■ **Problem requirements**
Take the lines below beginning at the line that has "unfold put_fs in" and stopping after the line that has "eapply wp_mono; [apply (IH (l1 ++ [(p, with_fs", and print them exactly as they are, with no other lines.

#### Supplied information

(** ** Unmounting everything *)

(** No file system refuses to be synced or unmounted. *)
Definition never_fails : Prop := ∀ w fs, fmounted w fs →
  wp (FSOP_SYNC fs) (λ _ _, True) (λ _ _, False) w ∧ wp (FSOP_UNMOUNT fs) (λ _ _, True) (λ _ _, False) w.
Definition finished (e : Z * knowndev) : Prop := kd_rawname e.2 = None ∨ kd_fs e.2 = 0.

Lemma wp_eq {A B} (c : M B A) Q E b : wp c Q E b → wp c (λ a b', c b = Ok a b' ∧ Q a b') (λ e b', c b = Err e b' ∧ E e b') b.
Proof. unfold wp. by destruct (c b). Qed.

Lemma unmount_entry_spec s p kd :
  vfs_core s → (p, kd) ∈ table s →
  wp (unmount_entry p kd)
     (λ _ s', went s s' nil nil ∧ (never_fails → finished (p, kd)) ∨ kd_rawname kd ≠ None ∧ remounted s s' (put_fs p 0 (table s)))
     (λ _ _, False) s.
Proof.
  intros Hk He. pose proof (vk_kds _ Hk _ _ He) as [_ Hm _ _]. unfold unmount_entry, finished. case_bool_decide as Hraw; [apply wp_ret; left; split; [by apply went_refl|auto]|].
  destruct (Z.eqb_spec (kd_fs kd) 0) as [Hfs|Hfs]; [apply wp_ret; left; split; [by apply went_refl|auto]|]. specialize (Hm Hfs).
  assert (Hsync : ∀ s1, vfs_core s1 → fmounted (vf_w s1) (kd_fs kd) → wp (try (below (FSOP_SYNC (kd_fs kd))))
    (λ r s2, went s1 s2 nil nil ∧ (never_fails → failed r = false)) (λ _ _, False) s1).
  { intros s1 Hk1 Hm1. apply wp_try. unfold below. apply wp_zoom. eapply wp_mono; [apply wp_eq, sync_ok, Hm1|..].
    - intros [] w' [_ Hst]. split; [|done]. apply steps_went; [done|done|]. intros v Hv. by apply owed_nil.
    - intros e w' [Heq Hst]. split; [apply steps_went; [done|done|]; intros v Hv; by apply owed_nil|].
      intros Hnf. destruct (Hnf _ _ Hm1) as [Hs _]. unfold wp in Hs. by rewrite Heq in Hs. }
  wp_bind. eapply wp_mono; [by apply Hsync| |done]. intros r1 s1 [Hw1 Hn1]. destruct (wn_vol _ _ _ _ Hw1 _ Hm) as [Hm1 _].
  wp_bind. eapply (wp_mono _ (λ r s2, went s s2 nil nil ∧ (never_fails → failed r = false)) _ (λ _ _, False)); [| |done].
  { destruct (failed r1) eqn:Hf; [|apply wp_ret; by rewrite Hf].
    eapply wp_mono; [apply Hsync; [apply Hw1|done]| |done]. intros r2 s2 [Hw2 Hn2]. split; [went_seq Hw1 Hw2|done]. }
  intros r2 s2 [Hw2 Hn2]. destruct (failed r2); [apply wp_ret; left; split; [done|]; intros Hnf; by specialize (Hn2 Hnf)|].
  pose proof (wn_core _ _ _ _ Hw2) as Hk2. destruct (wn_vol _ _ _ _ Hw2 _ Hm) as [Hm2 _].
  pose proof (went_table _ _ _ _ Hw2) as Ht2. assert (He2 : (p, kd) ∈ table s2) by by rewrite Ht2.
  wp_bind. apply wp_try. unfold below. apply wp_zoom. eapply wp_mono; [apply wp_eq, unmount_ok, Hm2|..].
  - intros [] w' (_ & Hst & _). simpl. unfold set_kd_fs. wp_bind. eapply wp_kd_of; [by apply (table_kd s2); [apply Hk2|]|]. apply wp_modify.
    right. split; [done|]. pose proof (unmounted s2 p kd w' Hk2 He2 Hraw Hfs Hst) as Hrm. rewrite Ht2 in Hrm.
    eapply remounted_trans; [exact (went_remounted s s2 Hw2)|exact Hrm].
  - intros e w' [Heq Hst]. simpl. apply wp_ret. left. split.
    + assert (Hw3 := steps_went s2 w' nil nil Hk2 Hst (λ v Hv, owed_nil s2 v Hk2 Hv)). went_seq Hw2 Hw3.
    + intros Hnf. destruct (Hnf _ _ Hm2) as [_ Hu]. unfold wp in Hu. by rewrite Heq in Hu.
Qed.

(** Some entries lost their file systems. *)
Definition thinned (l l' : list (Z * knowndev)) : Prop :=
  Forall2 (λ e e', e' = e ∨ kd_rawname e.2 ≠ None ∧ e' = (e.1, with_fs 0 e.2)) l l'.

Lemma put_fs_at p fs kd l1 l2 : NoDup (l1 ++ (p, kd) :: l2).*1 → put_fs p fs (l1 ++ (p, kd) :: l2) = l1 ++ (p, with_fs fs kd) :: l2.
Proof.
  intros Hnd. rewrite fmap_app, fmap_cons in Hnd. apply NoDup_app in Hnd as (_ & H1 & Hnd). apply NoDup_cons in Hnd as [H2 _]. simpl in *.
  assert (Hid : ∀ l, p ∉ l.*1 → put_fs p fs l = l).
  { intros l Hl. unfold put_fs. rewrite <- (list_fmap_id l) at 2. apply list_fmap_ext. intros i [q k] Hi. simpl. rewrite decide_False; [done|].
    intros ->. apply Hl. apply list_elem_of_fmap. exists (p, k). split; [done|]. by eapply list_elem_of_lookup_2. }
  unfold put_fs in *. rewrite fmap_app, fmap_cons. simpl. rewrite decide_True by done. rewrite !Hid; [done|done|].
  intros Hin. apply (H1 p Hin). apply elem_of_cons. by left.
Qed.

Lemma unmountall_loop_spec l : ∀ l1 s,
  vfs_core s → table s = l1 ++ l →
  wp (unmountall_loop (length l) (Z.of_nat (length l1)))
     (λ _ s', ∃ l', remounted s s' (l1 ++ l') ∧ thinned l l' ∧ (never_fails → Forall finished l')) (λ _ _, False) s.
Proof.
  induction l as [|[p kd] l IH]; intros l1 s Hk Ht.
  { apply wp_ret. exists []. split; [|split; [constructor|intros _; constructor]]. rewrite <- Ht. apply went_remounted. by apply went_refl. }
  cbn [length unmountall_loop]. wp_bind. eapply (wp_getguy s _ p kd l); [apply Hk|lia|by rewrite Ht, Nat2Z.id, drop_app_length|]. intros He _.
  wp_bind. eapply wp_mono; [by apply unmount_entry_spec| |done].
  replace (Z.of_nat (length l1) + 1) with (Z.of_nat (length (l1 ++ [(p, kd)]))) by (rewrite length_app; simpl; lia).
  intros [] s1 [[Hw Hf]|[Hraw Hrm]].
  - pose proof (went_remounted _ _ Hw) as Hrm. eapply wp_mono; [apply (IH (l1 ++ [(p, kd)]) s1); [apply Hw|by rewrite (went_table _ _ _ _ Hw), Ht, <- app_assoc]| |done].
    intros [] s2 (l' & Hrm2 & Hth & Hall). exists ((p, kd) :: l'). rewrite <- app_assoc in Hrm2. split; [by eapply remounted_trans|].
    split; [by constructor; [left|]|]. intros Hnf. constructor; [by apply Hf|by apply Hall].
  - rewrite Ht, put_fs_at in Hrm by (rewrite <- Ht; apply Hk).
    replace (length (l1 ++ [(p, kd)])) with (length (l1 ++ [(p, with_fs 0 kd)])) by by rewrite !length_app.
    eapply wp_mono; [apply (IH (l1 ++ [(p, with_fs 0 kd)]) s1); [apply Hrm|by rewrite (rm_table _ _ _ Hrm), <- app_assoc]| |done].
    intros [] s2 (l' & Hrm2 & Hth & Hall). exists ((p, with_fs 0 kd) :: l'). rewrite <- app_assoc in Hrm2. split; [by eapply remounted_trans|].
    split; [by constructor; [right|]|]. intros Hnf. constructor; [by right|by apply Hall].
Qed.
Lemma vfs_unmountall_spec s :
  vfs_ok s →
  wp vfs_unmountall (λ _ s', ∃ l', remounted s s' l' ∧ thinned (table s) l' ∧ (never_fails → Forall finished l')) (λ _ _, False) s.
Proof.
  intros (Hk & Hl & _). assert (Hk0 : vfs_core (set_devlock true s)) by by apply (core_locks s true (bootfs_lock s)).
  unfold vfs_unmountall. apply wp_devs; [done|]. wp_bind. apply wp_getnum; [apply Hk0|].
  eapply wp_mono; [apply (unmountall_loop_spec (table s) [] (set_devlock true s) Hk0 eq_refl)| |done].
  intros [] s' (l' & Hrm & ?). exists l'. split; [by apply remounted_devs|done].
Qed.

########

■ **Response area**
  unfold put_fs in *. rewrite fmap_app, fmap_cons. simpl. rewrite decide_True by done. rewrite !Hid; [done|done|].
  intros Hin. apply (H1 p Hin). apply elem_of_cons. by left.
Qed.

Lemma unmountall_loop_spec l : ∀ l1 s,
  vfs_core s → table s = l1 ++ l →
  wp (unmountall_loop (length l) (Z.of_nat (length l1)))
     (λ _ s', ∃ l', remounted s s' (l1 ++ l') ∧ thinned l l' ∧ (never_fails → Forall finished l')) (λ _ _, False) s.
Proof.
  induction l as [|[p kd] l IH]; intros l1 s Hk Ht.
  { apply wp_ret. exists []. split; [|split; [constructor|intros _; constructor]]. rewrite <- Ht. apply went_remounted. by apply went_refl. }
  cbn [length unmountall_loop]. wp_bind. eapply (wp_getguy s _ p kd l); [apply Hk|lia|by rewrite Ht, Nat2Z.id, drop_app_length|]. intros He _.
  wp_bind. eapply wp_mono; [by apply unmount_entry_spec| |done].
  replace (Z.of_nat (length l1) + 1) with (Z.of_nat (length (l1 ++ [(p, kd)]))) by (rewrite length_app; simpl; lia).
  intros [] s1 [[Hw Hf]|[Hraw Hrm]].
  - pose proof (went_remounted _ _ Hw) as Hrm. eapply wp_mono; [apply (IH (l1 ++ [(p, kd)]) s1); [apply Hw|by rewrite (went_table _ _ _ _ Hw), Ht, <- app_assoc]| |done].
    intros [] s2 (l' & Hrm2 & Hth & Hall). exists ((p, kd) :: l'). rewrite <- app_assoc in Hrm2. split; [by eapply remounted_trans|].
    split; [by constructor; [left|]|]. intros Hnf. constructor; [by apply Hf|by apply Hall].
  - rewrite Ht, put_fs_at in Hrm by (rewrite <- Ht; apply Hk).
    replace (length (l1 ++ [(p, kd)])) with (length (l1 ++ [(p, with_fs 0 kd)])) by by rewrite !length_app.
    eapply wp_mono; [apply (IH (l1 ++ [(p, with_fs 0 kd)]) s1); [apply Hrm|by rewrite (rm_table _ _ _ Hrm), <- app_assoc]| |done].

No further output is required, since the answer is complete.